• _TASK INSTRUCTIONS_:
Go through the listing and pick out each line with the word "match" in it.

━━━━━━━━

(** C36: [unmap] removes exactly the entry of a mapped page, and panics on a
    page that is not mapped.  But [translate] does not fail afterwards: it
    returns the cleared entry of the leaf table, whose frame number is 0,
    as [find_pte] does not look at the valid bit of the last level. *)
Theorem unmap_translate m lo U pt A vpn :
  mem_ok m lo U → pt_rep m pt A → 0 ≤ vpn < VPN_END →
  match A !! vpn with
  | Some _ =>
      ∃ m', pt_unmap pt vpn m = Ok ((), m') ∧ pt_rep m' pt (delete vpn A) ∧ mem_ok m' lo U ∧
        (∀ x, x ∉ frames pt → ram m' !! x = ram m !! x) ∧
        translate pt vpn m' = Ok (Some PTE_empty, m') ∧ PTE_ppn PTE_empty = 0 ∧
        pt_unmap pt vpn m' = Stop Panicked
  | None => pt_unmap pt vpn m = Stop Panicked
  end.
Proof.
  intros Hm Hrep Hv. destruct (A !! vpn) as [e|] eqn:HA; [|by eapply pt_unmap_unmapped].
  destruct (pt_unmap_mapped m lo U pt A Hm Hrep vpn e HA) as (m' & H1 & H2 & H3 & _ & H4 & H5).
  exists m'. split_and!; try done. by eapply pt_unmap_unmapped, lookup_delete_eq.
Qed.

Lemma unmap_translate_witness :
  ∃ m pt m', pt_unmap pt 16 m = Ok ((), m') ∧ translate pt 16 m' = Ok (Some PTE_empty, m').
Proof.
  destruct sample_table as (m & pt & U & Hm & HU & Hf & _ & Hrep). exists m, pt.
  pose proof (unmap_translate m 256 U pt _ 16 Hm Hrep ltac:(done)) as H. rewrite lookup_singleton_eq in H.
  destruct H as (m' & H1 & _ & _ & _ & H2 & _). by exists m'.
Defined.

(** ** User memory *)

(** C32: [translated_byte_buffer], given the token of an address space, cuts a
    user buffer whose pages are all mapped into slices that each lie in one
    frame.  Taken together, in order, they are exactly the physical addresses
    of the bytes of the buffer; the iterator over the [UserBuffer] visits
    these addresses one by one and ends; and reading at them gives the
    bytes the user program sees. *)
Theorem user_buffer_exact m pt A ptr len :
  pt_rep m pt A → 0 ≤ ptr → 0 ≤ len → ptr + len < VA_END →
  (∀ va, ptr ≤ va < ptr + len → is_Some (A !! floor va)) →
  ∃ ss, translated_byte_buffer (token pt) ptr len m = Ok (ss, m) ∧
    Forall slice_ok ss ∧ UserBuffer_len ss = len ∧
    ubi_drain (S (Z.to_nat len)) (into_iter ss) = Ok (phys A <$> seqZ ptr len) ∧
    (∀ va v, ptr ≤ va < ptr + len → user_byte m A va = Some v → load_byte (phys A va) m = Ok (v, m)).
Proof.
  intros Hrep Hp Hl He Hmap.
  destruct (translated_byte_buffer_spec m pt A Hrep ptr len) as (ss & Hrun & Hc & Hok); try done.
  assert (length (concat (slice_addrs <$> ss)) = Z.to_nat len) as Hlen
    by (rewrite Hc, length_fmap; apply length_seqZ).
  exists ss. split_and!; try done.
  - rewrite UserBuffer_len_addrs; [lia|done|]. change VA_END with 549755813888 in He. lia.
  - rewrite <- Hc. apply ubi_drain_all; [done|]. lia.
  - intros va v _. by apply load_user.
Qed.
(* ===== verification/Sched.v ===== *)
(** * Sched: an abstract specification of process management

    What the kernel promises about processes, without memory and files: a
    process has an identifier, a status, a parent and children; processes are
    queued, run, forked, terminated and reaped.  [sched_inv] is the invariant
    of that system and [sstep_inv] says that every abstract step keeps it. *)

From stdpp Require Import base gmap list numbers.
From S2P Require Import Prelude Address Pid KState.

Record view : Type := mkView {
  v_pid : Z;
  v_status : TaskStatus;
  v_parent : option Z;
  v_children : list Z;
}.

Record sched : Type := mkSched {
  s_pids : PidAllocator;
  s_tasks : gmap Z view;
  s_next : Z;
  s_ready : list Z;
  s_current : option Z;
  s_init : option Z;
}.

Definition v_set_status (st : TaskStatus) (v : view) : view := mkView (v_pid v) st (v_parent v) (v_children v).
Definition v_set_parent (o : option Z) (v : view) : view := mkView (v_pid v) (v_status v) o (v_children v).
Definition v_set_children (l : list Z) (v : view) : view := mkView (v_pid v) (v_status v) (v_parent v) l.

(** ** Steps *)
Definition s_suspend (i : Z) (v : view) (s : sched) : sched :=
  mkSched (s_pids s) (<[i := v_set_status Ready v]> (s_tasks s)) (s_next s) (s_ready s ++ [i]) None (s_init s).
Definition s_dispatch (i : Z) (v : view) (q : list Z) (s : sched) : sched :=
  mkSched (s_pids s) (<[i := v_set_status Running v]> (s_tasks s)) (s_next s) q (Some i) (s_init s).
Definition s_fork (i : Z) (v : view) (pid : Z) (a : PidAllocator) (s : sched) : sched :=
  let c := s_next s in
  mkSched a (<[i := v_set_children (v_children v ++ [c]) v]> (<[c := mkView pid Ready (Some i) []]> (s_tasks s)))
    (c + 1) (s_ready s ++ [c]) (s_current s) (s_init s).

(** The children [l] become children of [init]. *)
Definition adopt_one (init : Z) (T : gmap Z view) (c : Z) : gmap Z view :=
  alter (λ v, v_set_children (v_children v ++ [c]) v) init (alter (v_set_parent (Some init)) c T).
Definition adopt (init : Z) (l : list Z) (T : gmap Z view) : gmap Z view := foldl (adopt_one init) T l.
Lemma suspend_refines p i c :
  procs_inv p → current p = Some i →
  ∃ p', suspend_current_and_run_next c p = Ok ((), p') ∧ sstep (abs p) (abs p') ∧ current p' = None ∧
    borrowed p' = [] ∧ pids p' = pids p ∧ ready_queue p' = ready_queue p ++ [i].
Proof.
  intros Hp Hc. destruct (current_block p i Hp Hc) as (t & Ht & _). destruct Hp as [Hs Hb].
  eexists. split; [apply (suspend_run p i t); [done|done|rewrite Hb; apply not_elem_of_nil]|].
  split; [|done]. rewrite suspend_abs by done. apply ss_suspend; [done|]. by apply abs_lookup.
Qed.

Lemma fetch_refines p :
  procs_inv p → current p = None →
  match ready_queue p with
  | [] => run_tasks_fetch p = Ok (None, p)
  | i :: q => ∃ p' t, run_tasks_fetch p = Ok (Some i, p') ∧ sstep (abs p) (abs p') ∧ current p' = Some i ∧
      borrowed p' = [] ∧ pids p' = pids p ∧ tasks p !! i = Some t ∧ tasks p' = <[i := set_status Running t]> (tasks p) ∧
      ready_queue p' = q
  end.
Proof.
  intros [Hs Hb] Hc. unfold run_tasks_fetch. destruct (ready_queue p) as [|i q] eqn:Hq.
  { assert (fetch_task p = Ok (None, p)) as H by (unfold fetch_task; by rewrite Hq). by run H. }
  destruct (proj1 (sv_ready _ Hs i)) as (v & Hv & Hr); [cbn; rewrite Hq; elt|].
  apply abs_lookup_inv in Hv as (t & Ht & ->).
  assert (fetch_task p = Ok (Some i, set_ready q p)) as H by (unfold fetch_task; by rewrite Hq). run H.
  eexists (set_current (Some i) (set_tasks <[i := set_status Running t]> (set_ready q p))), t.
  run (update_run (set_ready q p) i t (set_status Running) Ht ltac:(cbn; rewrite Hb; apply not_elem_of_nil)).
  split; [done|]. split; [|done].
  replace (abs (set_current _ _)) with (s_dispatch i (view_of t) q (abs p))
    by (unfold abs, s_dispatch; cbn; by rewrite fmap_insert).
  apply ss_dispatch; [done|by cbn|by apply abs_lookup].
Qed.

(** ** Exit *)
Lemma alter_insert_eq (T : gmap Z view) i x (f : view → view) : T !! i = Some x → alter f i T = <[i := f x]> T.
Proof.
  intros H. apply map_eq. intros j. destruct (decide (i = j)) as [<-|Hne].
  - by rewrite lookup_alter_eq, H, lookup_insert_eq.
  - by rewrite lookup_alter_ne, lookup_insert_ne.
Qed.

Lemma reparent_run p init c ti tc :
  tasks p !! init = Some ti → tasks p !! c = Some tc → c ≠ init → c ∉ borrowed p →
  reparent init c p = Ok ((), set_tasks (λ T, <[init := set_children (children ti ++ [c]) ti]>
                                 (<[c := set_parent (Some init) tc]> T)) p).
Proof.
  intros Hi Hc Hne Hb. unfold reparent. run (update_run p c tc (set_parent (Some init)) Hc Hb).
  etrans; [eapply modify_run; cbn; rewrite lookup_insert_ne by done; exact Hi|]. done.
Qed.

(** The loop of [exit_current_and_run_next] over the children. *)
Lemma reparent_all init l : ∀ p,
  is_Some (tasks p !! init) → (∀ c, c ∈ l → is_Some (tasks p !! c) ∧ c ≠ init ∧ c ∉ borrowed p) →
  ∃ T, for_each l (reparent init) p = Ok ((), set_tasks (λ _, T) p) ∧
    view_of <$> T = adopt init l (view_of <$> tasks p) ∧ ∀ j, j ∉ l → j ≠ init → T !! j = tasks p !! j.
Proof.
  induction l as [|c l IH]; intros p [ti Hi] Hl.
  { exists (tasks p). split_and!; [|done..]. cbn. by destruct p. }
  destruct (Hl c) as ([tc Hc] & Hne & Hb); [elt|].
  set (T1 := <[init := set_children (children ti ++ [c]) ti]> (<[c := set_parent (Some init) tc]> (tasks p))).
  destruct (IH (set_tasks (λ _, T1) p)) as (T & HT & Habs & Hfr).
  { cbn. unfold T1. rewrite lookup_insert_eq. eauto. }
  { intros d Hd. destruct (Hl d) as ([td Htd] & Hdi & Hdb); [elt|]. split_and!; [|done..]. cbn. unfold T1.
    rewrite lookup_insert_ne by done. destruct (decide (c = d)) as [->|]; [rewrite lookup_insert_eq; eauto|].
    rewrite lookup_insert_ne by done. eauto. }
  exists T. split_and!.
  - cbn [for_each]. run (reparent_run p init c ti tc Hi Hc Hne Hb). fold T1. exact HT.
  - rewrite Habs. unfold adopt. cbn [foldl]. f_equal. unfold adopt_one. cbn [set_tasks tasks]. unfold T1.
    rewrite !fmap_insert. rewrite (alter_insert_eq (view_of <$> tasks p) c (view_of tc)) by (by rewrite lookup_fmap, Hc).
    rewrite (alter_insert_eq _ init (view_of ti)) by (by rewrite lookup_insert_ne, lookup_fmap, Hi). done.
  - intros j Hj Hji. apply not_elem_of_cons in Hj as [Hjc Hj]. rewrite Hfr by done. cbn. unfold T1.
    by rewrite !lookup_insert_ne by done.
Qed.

━━━━━━━━

• _TASK OUTPUT_:
  match A !! vpn with
  match ready_queue p with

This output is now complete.